Забастовки будут превосходной школой социальной борьбы. Они дадут ход большим чувствам: великодушию, героизму, предприимчивости, а все это освежает людскую душу. Забастовки эти будут с каждым разом лучше организованы. Они уже не будут требовать от участников голодовки, а только тех небольших лишений, которые легкр переносятся во имя великого прекрасного дела. Они разовьют в людях чувство самоотвержения, щедрость и самопожертвование в самом широком смысле слова. В памяти будут постоянно воскресать прекрасные сильные образы, способные вдохновлять, как бурное море, беспредельное пространство и девственный лес… Одним словом, все мечты пролетариата должны и будут строиться ‘на твердых основаниях’.
Где бы они ни зародились, — у рабочих станков, на митинге, или во время бунта, интересы общие всегда должны противоставляться личным, интересы эксплоатируемого — интересам эксплоататора.

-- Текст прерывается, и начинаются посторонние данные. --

(** [gen_range_u64(low, high)] with [low < high] returns in every build
    profile, never overflows, and lands in the half-open range. *)
Theorem gen_range_in_bounds p low high r :
  0 <= low → low < high → high < 2 ^ 64 →
  ∃ v, gen_range_u64 p low high r = Done (v, (next_u64 r).2) ∧ low <= v < high ∧
       v = low + (next_u64 r).1 mod (high - low).
Proof.
  intros H0 Hlt Hh. set (x := (next_u64 r).1).
  pose proof (Z.mod_pos_bound x (high - low) ltac:(lia)) as Hm.
  exists (low + x mod (high - low)). split; [|lia]. unfold gen_range_u64.
  rewrite (proj2 (Z.ltb_lt low high)), andb_false_r by done.
  change (next_u64 r) with (x, (next_u64 r).2) at 1. cbv beta iota.
  rewrite usub_exact by lia. unfold urem. cbn [mbind exec_bind].
  rewrite decide_False by lia. cbn [mbind exec_bind]. by rewrite uadd_exact by lia.
Qed.

Lemma gen_range_in_bounds_witness :
  ∃ v, gen_range_u64 release_profile 0 1000 (from_seed 777) =
         Done (v, (next_u64 (from_seed 777)).2) ∧ 0 <= v < 1000 ∧
       v = 0 + (next_u64 (from_seed 777)).1 mod (1000 - 0).
Proof. apply (gen_range_in_bounds release_profile 0 1000 (from_seed 777)); lia. Defined.

(** The reference vector of the unit test. *)
Example matches_reference_vector : (next_u64 (from_seed 1234567)).1 = 6457827717110365317.
Proof. vm_compute. reflexivity. Qed.
Lemma run_loop_invariant fuel : ∀ sd trace injs w r injs' w',
  let steps := vs_steps (sd_schedule sd) in
  (cursor sd ≤ length steps)%nat → P (take (cursor sd) steps) injs w →
  run_loop sleep fuel ctx tick rt sd trace injs w = Some (Done (r, injs', w')) →
  match r with
  | Ok _ => P steps injs' w'
  | Err e => ∃ pre s post, steps = pre ++ s :: post ∧ failed_at pre e injs' w' s
  end.
Proof.
  induction fuel as [|fuel IH]; intros sd trace injs w r injs' w' steps Hc HP; cbn [run_loop];
    destruct (is_finished sd) eqn:Hf; try done.
  1, 2: intros [= <- <- <-]; subst steps; by rewrite (is_finished_take sd Hc Hf) in HP.
  destruct (Scheduler_advance sd tick) as [due sd'] eqn:Ha.
  destruct (advance_prefix _ _ _ _ Hc Ha) as (Hsame & Hc' & Htake).
  destruct (fire _ _ _ _ _ _) as [[[res injs1] w1]|] eqn:Hfire; [|done].
  eapply fire_invariant in Hfire; [|destruct rt; [by apply sleep_keeps|exact HP]].
  destruct res as [t1|e].
  - fold steps in Htake. rewrite Htake in Hfire. intros Hrun.
    specialize (IH sd' t1 injs1 w1 r injs' w'). rewrite Hsame in IH. apply IH; [lia|done|done].
  - destruct Hfire as (pre & s & post & -> & Hfail). intros [= <- <- <-].
    fold steps in Htake.
    exists (take (cursor sd) steps ++ pre), s, (post ++ drop (cursor sd') steps). split; [|done].
    rewrite <- (take_drop (cursor sd') steps) at 1. rewrite <- Htake. rewrite <- !app_assoc. done.
Qed.

End invariant.

Lemma run_invariant {W I} `{FaultInjector W I} sleep (P : list ScenarioStep → gmap string I → W → Prop)
    fuel (r : Runner I) tick rt w res r' w' :
  (∀ done injs w, rt = true → P done injs w → P done injs (sleep tick w)) →
  (∀ done s injs w i i' w', P done injs w → injs !! fault_id s = Some i →
     apply_action (r_ctx r) (action s) i w = (Ok tt, i', w') → P (done ++ [s]) (<[fault_id s := i']> injs) w') →
  P [] (r_injectors r) w →
  run_inner sleep fuel r tick rt w = Some (Done (res, r', w')) →
  match res with
  | Ok _ => P (vs_steps (r_schedule r)) (r_injectors r') w'
  | Err e => ∃ pre s post, vs_steps (r_schedule r) = pre ++ s :: post ∧
               failed_at (r_ctx r) P pre e (r_injectors r') w' s
  end.
Proof.
  intros Hsleep Hstep HP (injs' & -> & Hrun)%run_inner_inv.
  by apply (run_loop_invariant sleep (r_ctx r) tick rt P Hsleep Hstep) in Hrun; [|cbn; lia|].
Qed.

(* ------------------------------------------------------------------ *)
(** * What a run has performed *)

(** The steps that were performed on a registry and a world, one after the other and each
    with success, with the runner's sleeps in between when it is paced. *)
Inductive performed {W I} `{FaultInjector W I} (sleep : Z → W → W) (ctx : FaultContext) (tick : Z) (rt : bool)
    (injs0 : gmap string I) (w0 : W) : list ScenarioStep → gmap string I → W → Prop :=
| performed_nothing : performed sleep ctx tick rt injs0 w0 [] injs0 w0
| performed_sleep steps injs w :
    rt = true → performed sleep ctx tick rt injs0 w0 steps injs w →
    performed sleep ctx tick rt injs0 w0 steps injs (sleep tick w)
| performed_step steps s injs w i i' w' :
    performed sleep ctx tick rt injs0 w0 steps injs w → injs !! fault_id s = Some i →
    apply_action ctx (action s) i w = (Ok tt, i', w') →
    performed sleep ctx tick rt injs0 w0 (steps ++ [s]) (<[fault_id s := i']> injs) w'.

(** A run that fails: the steps before the failing one were performed, the failing one
    returned the run's error, and the registry and the world are as it left them. *)
Record failed_run {W I} `{FaultInjector W I} (sleep : Z → W → W) (ctx : FaultContext) (tick : Z) (rt : bool)
    (steps : list ScenarioStep) (injs0 : gmap string I) (w0 : W) (e : HarnessError)
    (injs' : gmap string I) (w' : W) (pre : list ScenarioStep) (s : ScenarioStep) : Prop := {
  fr_steps : ∃ post, steps = pre ++ s :: post;
  fr_failure : ∃ injs w i i', performed sleep ctx tick rt injs0 w0 pre injs w ∧
    injs !! fault_id s = Some i ∧ apply_action ctx (action s) i w = (Err e, i', w') ∧
    injs' = <[fault_id s := i']> injs
}.

Section performed.
Context {W I : Type} `{FaultInjector W I} `{!FaultInjectorLaws W I}.
Variables (sleep : Z → W → W) (ctx : FaultContext) (tick : Z) (rt : bool).

Lemma performed_armed injs0 w0 steps injs w :
  performed sleep ctx tick rt injs0 w0 steps injs w → armed_set injs = armed_after (armed_set injs0) steps.
Proof.
  induction 1 as [|steps injs w _ _ IH|steps s injs w i i' w' _ IH _ Ha]; [done|done|].
  rewrite (apply_action_ok _ _ _ _ _ _ _ Ha), IH. unfold armed_after. by rewrite foldl_app.
Qed.

Lemma failed_run_armed steps injs0 w0 e injs' w' pre s :
  failed_run sleep ctx tick rt steps injs0 w0 e injs' w' pre s →
  let armed := armed_after (armed_set injs0) pre in
  armed_set injs' ⊆ armed ∧ (∀ id, id ≠ fault_id s → id ∈ armed_set injs' ↔ id ∈ armed) ∧
  (action s = Arm → armed_set injs' = armed).
Proof.
  intros [_ (injs & w & i & i' & Hp & Hi & Ha & ->)]. cbv zeta. rewrite <- (performed_armed _ _ _ _ _ Hp).
  by eapply apply_action_err.
Qed.

End performed.

Lemma run_inner_failed {W I} `{FaultInjector W I} sleep fuel (r : Runner I) tick rt (w w' : W) e r' :
  run_inner sleep fuel r tick rt w = Some (Done (Err e, r', w')) →
  ∃ pre s, failed_run sleep (r_ctx r) tick rt (vs_steps (r_schedule r)) (r_injectors r) w e (r_injectors r') w' pre s.
Proof.
  intros Hrun.
  eapply (run_invariant sleep (performed sleep (r_ctx r) tick rt (r_injectors r) w)) in Hrun;
    [|by constructor|by econstructor|constructor].
  destruct Hrun as (pre & s & post & Hs & Hf). exists pre, s. split; [by exists post|exact Hf].
Qed.

(* ------------------------------------------------------------------ *)
(** * Types *)

Definition event_typed (e : TraceEvent) : Prop := step_wf (ev_step e) ∧ u64? (wall_ns e).
Definition trace_typed (t : Trace) : Prop := u64? (tr_seed t) ∧ Forall event_typed (events t).

Lemma advance_now sd delta due sd' :
  Scheduler_advance sd delta = (due, sd') → u64? (Scheduler_now_ns sd').
Proof.
  unfold Scheduler_advance. intros [= _ <-]. unfold Scheduler_now_ns, now_ns, VirtualClock_now. cbn.
  apply wrap_range. lia.
Qed.

Lemma run_loop_typed {W I} `{FaultInjector W I} sleep fuel ctx tick rt sd trace injs (w : W) t injs' w' :
  (cursor sd ≤ length (vs_steps (sd_schedule sd)))%nat →
  Forall step_wf (vs_steps (sd_schedule sd)) → trace_typed trace →
  run_loop sleep fuel ctx tick rt sd trace injs w = Some (Done (Ok t, injs', w')) → trace_typed t.
Proof.
  revert sd trace injs w. induction fuel as [|fuel IH]; intros sd trace injs w Hc Hs Ht; cbn [run_loop];
    (destruct (is_finished sd); [by intros [= <- _ _]|]); [done|].
  destruct (Scheduler_advance sd tick) as [due sd'] eqn:Ha.
  destruct (advance_prefix _ _ _ _ Hc Ha) as (Hsame & Hc' & Htake).
  destruct (fire _ _ _ _ _ _) as [[[[t1|e] injs1] w1]|] eqn:Hf; try done.
  apply fire_ok_trace in Hf as ->. rewrite foldl_record. apply IH; rewrite ?Hsame; [lia|done|].
  destruct Ht as [Hseed Hev]. split; [done|]. cbn. apply Forall_app. split; [done|].
  apply Forall_fmap. assert (Hdue : Forall step_wf due).
  { apply (Forall_take _ (cursor sd')) in Hs. rewrite <- Htake in Hs. by apply Forall_app in Hs as [_ ?]. }
  eapply Forall_impl; [exact Hdue|]. intros s Hwf. split; [done|]. by eapply advance_now.
Qed.

(* ------------------------------------------------------------------ *)
(** * Properties *)

(** A run that succeeds makes exactly the calls the schedule asks for: the injector
    registered under an id is armed once for every Arm step and disarmed once for every
    Disarm step of that id, whatever the tick; injectors the schedule does not name are
    never called. *)
Theorem run_makes_exactly_the_scheduled_calls sleep fuel (r : Runner CountingInjector) tick w t r' w' :
  run (W := unit) sleep fuel r tick w = Some (Done (Ok t, r', w')) →
  ∀ id i, r_injectors r !! id = Some i →
  ∃ i', r_injectors r' !! id = Some i' ∧
    arm_calls i' = (arm_calls i + steps_for id Arm (vs_steps (r_schedule r)))%nat ∧
    disarm_calls i' = (disarm_calls i + steps_for id Disarm (vs_steps (r_schedule r)))%nat.
Proof.
  intros (injs' & -> & Hrun)%run_inner_inv. apply run_loop_exec in Hrun; [|simpl; lia].
  cbn [cursor sd_schedule Scheduler_new] in Hrun. rewrite drop_0 in Hrun.
  cbn [forget_trace] in Hrun. symmetry in Hrun. by eapply exec_steps_counts.
Qed.

Lemma run_makes_exactly_the_scheduled_calls_witness :
  ∀ id i, r_injectors demo_runner !! id = Some i →
  ∃ i', r_injectors demo_final !! id = Some i' ∧
    arm_calls i' = (arm_calls i + steps_for id Arm (sc_steps demo_scenario))%nat ∧
    disarm_calls i' = (disarm_calls i + steps_for id Disarm (sc_steps demo_scenario))%nat.
Proof.
  apply (run_makes_exactly_the_scheduled_calls no_effect 20 demo_runner 500 tt (demo_events 500) demo_final tt).
  vm_compute. reflexivity.
Defined.

(** C37: [run_realtime] takes the time the schedule asks for and [run] takes none: the
    runner of a validated schedule with steps sleeps exactly [ticks_needed] ticks, so
    at least until the last step's time; plain [run] never sleeps.  The time injectors
    spend in their calls is not counted. *)
Theorem realtime_run_takes_its_time {W I} `{FaultInjector W I} (sleep : Z → W → W) (slept : W → Z)
    sc v (injs : gmap string I) ctx r fuel tick rt (w : W) t r' w' :
  (∀ n w, slept (sleep n w) = slept w + n) →
  (∀ ctx (i : I) w, slept (fi_arm ctx i w).2 = slept w) →
  (∀ (i : I) w, slept (fi_disarm i w).2 = slept w) →
  validate sc = Ok v → Runner_new v injs ctx = Ok r → 0 < tick →
  ticks_needed tick (sc_steps sc) * tick < 2 ^ 64 → sc_steps sc ≠ [] →
  run_inner sleep fuel r tick rt w = Some (Done (Ok t, r', w')) →
  slept w' - slept w = (if rt then ticks_needed tick (sc_steps sc) * tick else 0) ∧
  (rt = true → Forall (λ s, at_ns s <= slept w' - slept w) (sc_steps sc)).
Proof.
  intros Hsl Ha Hd Hv Hr Ht Hw Hne Hrun. pose proof (validated_same _ _ Hv) as Hsc.
  apply validated_sorted in Hv as Hsort. apply Runner_new_ok in Hr as [Hr _]. subst r.
  unfold vs_steps in Hsort. rewrite Hsc in Hsort.
  apply run_inner_inv in Hrun as (injs' & -> & Hrun). cbn [r_schedule r_ctx r_injectors] in Hrun.
  destruct rt.
  2:{ apply (run_loop_unpaced sleep slept Ha Hd) in Hrun. split; [lia|done]. }
  assert (Hsteps : vs_steps (sd_schedule (Scheduler_new v 0)) = sc_steps sc) by (by cbn; unfold vs_steps; rewrite Hsc).
  apply (run_loop_paced sleep slept Hsl Ha Hd fuel ctx tick (slept w) 0) in Hrun
    as (n & _ & Hn & Hz & Hall & Hend); rewrite ?Hsteps in *; try done; [|pose proof (ticks_needed_pos tick (sc_steps sc)); lia|lia].
  assert (n ≠ 0%nat) as Hn0 by (intros ->; by apply Hne, Hz).
  assert (Hall' : Forall (λ s, at_ns s <= Z.of_nat n * tick) (sc_steps sc))
    by (eapply Forall_impl; [exact Hall|]; intros s [?|?]; done).
  pose proof (ticks_needed_le tick (Z.of_nat n) (sc_steps sc) Ht ltac:(lia) Hall') as Hle.
  rewrite Hend. split; [nia|]. intros _. eapply Forall_impl; [exact Hall'|]. cbn. intros s. lia.
Qed.

(** The test double again, in a world that is a real-time clock. *)
Definition counting_timed : FaultInjector Z CountingInjector := {|
  fi_id := ci_id;
  fi_arm ctx i w := ((fi_arm ctx i tt).1, w);
  fi_disarm i w := ((fi_disarm i tt).1, w);
  fi_is_armed := ci_armed
|}.

Lemma realtime_run_takes_its_time_witness :
  let run_it := @run_inner Z CountingInjector counting_timed Z.add 20 demo_runner 500 true 100 in
  match run_it with
  | Some (Done (Ok _, _, w')) =>
      w' - 100 = ticks_needed 500 (sc_steps demo_scenario) * 500 ∧
      (true = true → Forall (λ s, at_ns s <= w' - 100) (sc_steps demo_scenario))
  | _ => False
  end.
Proof.
  intros run_it. destruct run_it as [[[[[t|e] r'] w']|]|] eqn:E; try (vm_compute in E; discriminate).
  refine (@realtime_run_takes_its_time Z CountingInjector counting_timed Z.add (λ w, w) demo_scenario
            demo_schedule demo_registry demo_ctx demo_runner 20 500 true 100 t r' w' _ _ _ _ _ _ _ _ E).
  - intros n w. apply Z.add_comm.
  - reflexivity.
  - reflexivity.
  - vm_compute. reflexivity.
  - vm_compute. reflexivity.
  - reflexivity.
  - vm_compute. reflexivity.
  - discriminate.
Defined.

(** What a run records is well typed whenever the scenario is: every [at_ns] and
    [wall_ns] of the trace fits a [u64], also when the virtual clock wraps around. *)
Theorem recorded_trace_is_typed {W I} `{FaultInjector W I} sleep fuel (r : Runner I) tick rt (w : W) t r' w' :
  u64? (vs_seed (r_schedule r)) → Forall step_wf (vs_steps (r_schedule r)) →
  run_inner sleep fuel r tick rt w = Some (Done (Ok t, r', w')) → trace_typed t.
Proof.
  intros Hseed Hs (injs' & -> & Hrun)%run_inner_inv.
  eapply run_loop_typed in Hrun; [done|simpl; lia|done|by split].
Qed.

Lemma recorded_trace_is_typed_witness : trace_typed (demo_events 500).
Proof.
  apply (recorded_trace_is_typed no_effect 20 demo_runner 500 false tt (demo_events 500) demo_final tt).
  - by split.
  - cbn. repeat (apply Forall_cons; split; [by split|]). constructor.
  - vm_compute. reflexivity.
Defined.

Синдикаты уже работали в этом направлении, но вяло. Они работали в одиночку и потому мало чего достигали. В идеале надо стремиться к тому, чтобы об’единить их в целое сословие, в целую, так сказать, особую нацию, особый народ, рабочий народ, который будет иметь свои порядки, свои стремления и требования и будет развиваться вне парламента и стоять выше его.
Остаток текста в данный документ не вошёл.